**EXERCISE:** How many separate lines of the data contain "land"? Give the count and nothing else.

[Dataset entries]

/---

(** * apple2js: run loop, snapshots, ProDOS loader and disk routing

    A shallow embedding of
      - [src/js/apple2.ts]      (class [Apple2]: run, stop, getState, setState),
      - [src/js/formats/po.js]  (the ProDOS-order image loader),
      - [src/js/ui/apple2.ts]   (doLoadLocal, doLoadLocalDisk, doLoadBinary,
                                 doLoadHTTP, processHash, loadingStop,
                                 pauseRun and the end of onLoaded),
    followed by the properties of the specification that concern them.

    JavaScript numbers are modelled as [Z]: every number these functions
    compute with is an integer (millisecond timestamps, kHz, frame counters,
    byte values, offsets) far below 2^53.  [number | null] and
    [number | undefined] are [option Z]. *)

From stdpp Require Import base option list gmap strings.
From Stdlib Require Import ZArith Lia Ascii.

(** ** JavaScript values *)

Module JS.

(** Truthiness of a [number | null | undefined]: zero is falsy. *)
Definition truthy (v : option Z) : bool :=
  match v with
  | Some n => negb (n =? 0)%Z
  | None => false
  end.

(** [v || d] on a [number | undefined]. *)
Definition or_default (v : option Z) (d : Z) : Z :=
  match v with
  | Some n => if (n =? 0)%Z then d else n
  | None => d
  end.

(** [v || false] on a [boolean | undefined]. *)
Definition or_false (v : option bool) : bool :=
  match v with
  | Some b => b
  | None => false
  end.

(** [ary[i] = v]: an index past the end extends the array, the slots in
    between are holes ([hole] stands for what reading one gives). *)
Fixpoint array_set {A} (hole : A) (i : nat) (v : A) (ary : list A) : list A :=
  match i, ary with
  | O, [] => [v]
  | O, _ :: rest => v :: rest
  | S i', [] => hole :: array_set hole i' v []
  | S i', e :: rest => e :: array_set hole i' v rest
  end.

(** [buf.slice(b, e)] on an [ArrayBuffer], for [0 <= b <= e]: both ends
    are clamped to the buffer's length. *)
Definition slice {A} (b e : nat) (buf : list A) : list A :=
  take (e - b) (drop b buf).

(** [x >> n] and [x & y]: the operands are taken as 32-bit integers, the
    shift count modulo 32. *)
Definition to_int32 (x : Z) : Z := ((x + 2 ^ 31) `mod` 2 ^ 32 - 2 ^ 31)%Z.

Definition shr (x n : Z) : Z := Z.shiftr (to_int32 x) (Z.land n 31).

Definition band (x y : Z) : Z := Z.land (to_int32 x) (to_int32 y).

(** Truthiness of a [string | undefined]: the empty string is falsy. *)
Definition truthy_string (v : option string) : bool :=
  match v with
  | Some s => negb (bool_decide (s = EmptyString))
  | None => false
  end.

End JS.

(** ** Collaborators of [Apple2] whose code is in other files *)

Module CPU6502.

(** Modelled from the spec: [CpuState] of [cpu6502] (not among the
    sources), "register file and cycle counter": A, X, Y, SP (bytes),
    PC (word), the status flags and the cumulative cycle counter. *)
Record CpuState := {
  st_a : Z; st_x : Z; st_y : Z; st_sp : Z; st_pc : Z; st_sr : Z;
  st_cycles : Z
}.

(** Modelled from the spec: the CPU object of [cpu6502]: the
    registers, the cycle counter and the interrupt-pending flags. *)
Record t := {
  a : Z; x : Z; y : Z; sp : Z; pc : Z; sr : Z;
  cycles : Z;
  irq_pending : bool; nmi_pending : bool; reset_pending : bool
}.

(** Modelled from the spec: [cpu.getState()], "snapshot ... register
    file and cycle counter". *)
Definition getState (c : t) : CpuState :=
  {| st_a := a c; st_x := x c; st_y := y c; st_sp := sp c;
     st_pc := pc c; st_sr := sr c; st_cycles := cycles c |}.

(** Modelled from the spec: [cpu.setState(s)], "restore register file
    and cycle counter"; the pending-interrupt flags are not part of the
    snapshot and stay. *)
Definition setState (s : CpuState) (c : t) : t :=
  {| a := st_a s; x := st_x s; y := st_y s; sp := st_sp s;
     pc := st_pc s; sr := st_sr s; cycles := st_cycles s;
     irq_pending := irq_pending c; nmi_pending := nmi_pending c;
     reset_pending := reset_pending c |}.

End CPU6502.

Module MMU.
(** Modelled from the spec: the IIe MMU's bank state, "fully
    recoverable from 16 bits". *)
Record t := { latches : Z }.
End MMU.

Module Apple2IO.

(** Modelled from the spec: the I/O object of [apple2io] as far as the
    run loop reads it: the clock setting, the four annunciators, and the
    remaining soft-switch latches. *)
Record t := {
  kHz : Z;
  annunciators : list bool;
  latches : Z
}.

(** Modelled from the spec: [io.getKHz()], the clock frequency that
    [updateKHz(k)] has set. *)
Definition getKHz (io : t) : Z := kHz io.

(** Modelled from the spec: [io.annunciator(n)], the state of annunciator
    [n]. *)
Definition annunciator (n : nat) (io : t) : bool :=
  default false (annunciators io !! n).

End Apple2IO.

Module RAM.
(** Modelled from the spec: [new RAM(start, end)], "a plain byte array
    covering a page range". *)
Record t := { start_page : Z; end_page : Z; mem : list Z }.
End RAM.

(** ** The browser's scheduler *)

Module Host.

(** What the run loop uses of the browser: whether
    [requestAnimationFrame] exists, the animation-frame requests and
    interval timers that are pending (handle to callback), and the last
    handle given out.  Handles are integers greater than zero. *)
Record t := {
  raf_available : bool;
  frame_requests : gmap Z nat;
  intervals : gmap Z nat;
  last_handle : Z
}.

Definition requestAnimationFrame (cb : nat) (h : t) : Z * t :=
  let id := (last_handle h + 1)%Z in
  (id, {| raf_available := raf_available h;
          frame_requests := <[id := cb]> (frame_requests h);
          intervals := intervals h;
          last_handle := id |}).

Definition setInterval (cb : nat) (h : t) : Z * t :=
  let id := (last_handle h + 1)%Z in
  (id, {| raf_available := raf_available h;
          frame_requests := frame_requests h;
          intervals := <[id := cb]> (intervals h);
          last_handle := id |}).

Definition cancelAnimationFrame (id : Z) (h : t) : t :=
  {| raf_available := raf_available h;
     frame_requests := delete id (frame_requests h);
     intervals := intervals h;
     last_handle := last_handle h |}.

Definition clearInterval (id : Z) (h : t) : t :=
  {| raf_available := raf_available h;
     frame_requests := frame_requests h;
     intervals := delete id (intervals h);
     last_handle := last_handle h |}.

(** The browser takes a frame request off its list before it runs the
    callback. *)
Definition take_frame (id : Z) (h : t) : t := cancelAnimationFrame id h.

Definition init (raf : bool) : t :=
  {| raf_available := raf; frame_requests := ∅; intervals := ∅;
     last_handle := 0 |}.

End Host.

(** ** [src/js/apple2.ts]: class [Apple2] *)

Module State.
(** [interface State { cpu: CpuState }] *)
Record t := { cpu : CPU6502.CpuState }.
End State.

Module Apple2.

Record Stats := { frames : Z; renderedFrames : Z }.

(** The fields of the class.  The video pages and [vm] are left out: the
    run loop only calls their [blit], whose answer is an input of the
    tick below.  [ram] holds the [RAM] objects the constructor hands to
    the CPU's page table. *)
Record t := {
  paused : bool;
  DEBUG : bool;
  TRACE : bool;
  MAX_TRACE : Z;
  trace : list string;
  runTimer : option Z;
  runAnimationFrame : option Z;
  cpu : CPU6502.t;
  io : Apple2IO.t;
  mmu : option MMU.t;
  ram : list RAM.t;
  multiScreen : bool;
  stats : Stats
}.

Definition set_trace (v : list string) (a : t) : t :=
  {| paused := paused a; DEBUG := DEBUG a; TRACE := TRACE a;
     MAX_TRACE := MAX_TRACE a; trace := v; runTimer := runTimer a;
     runAnimationFrame := runAnimationFrame a; cpu := cpu a; io := io a;
     mmu := mmu a; ram := ram a; multiScreen := multiScreen a;
     stats := stats a |}.

Definition set_runTimer (v : option Z) (a : t) : t :=
  {| paused := paused a; DEBUG := DEBUG a; TRACE := TRACE a;
     MAX_TRACE := MAX_TRACE a; trace := trace a; runTimer := v;
     runAnimationFrame := runAnimationFrame a; cpu := cpu a; io := io a;
     mmu := mmu a; ram := ram a; multiScreen := multiScreen a;
     stats := stats a |}.

Definition set_runAnimationFrame (v : option Z) (a : t) : t :=
  {| paused := paused a; DEBUG := DEBUG a; TRACE := TRACE a;
     MAX_TRACE := MAX_TRACE a; trace := trace a; runTimer := runTimer a;
     runAnimationFrame := v; cpu := cpu a; io := io a;
     mmu := mmu a; ram := ram a; multiScreen := multiScreen a;
     stats := stats a |}.

Definition set_cpu (v : CPU6502.t) (a : t) : t :=
  {| paused := paused a; DEBUG := DEBUG a; TRACE := TRACE a;
     MAX_TRACE := MAX_TRACE a; trace := trace a; runTimer := runTimer a;
     runAnimationFrame := runAnimationFrame a; cpu := v; io := io a;
     mmu := mmu a; ram := ram a; multiScreen := multiScreen a;
     stats := stats a |}.

Definition set_stats (v : Stats) (a : t) : t :=
  {| paused := paused a; DEBUG := DEBUG a; TRACE := TRACE a;
     MAX_TRACE := MAX_TRACE a; trace := trace a; runTimer := runTimer a;
     runAnimationFrame := runAnimationFrame a; cpu := cpu a; io := io a;
     mmu := mmu a; ram := ram a; multiScreen := multiScreen a;
     stats := v |}.

(** The state of the objects the CPU's bus reaches (its own registers,
    the soft switches, the MMU, memory), as a whole. *)
Record Hardware := {
  hw_cpu : CPU6502.t;
  hw_io : Apple2IO.t;
  hw_mmu : MMU.t;
  hw_ram : list RAM.t
}.

(** The MMU object is the same one throughout: it is there or not as the
    constructor decided. *)
Definition set_hardware (hw : Hardware) (a : t) : t :=
  {| paused := paused a; DEBUG := DEBUG a; TRACE := TRACE a;
     MAX_TRACE := MAX_TRACE a; trace := trace a; runTimer := runTimer a;
     runAnimationFrame := runAnimationFrame a;
     cpu := hw_cpu hw; io := hw_io hw;
     mmu := match mmu a with Some _ => Some (hw_mmu hw) | None => None end;
     ram := hw_ram hw; multiScreen := multiScreen a;
     stats := stats a |}.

\---

**OUTPUT OF THE EXERCISE:** 2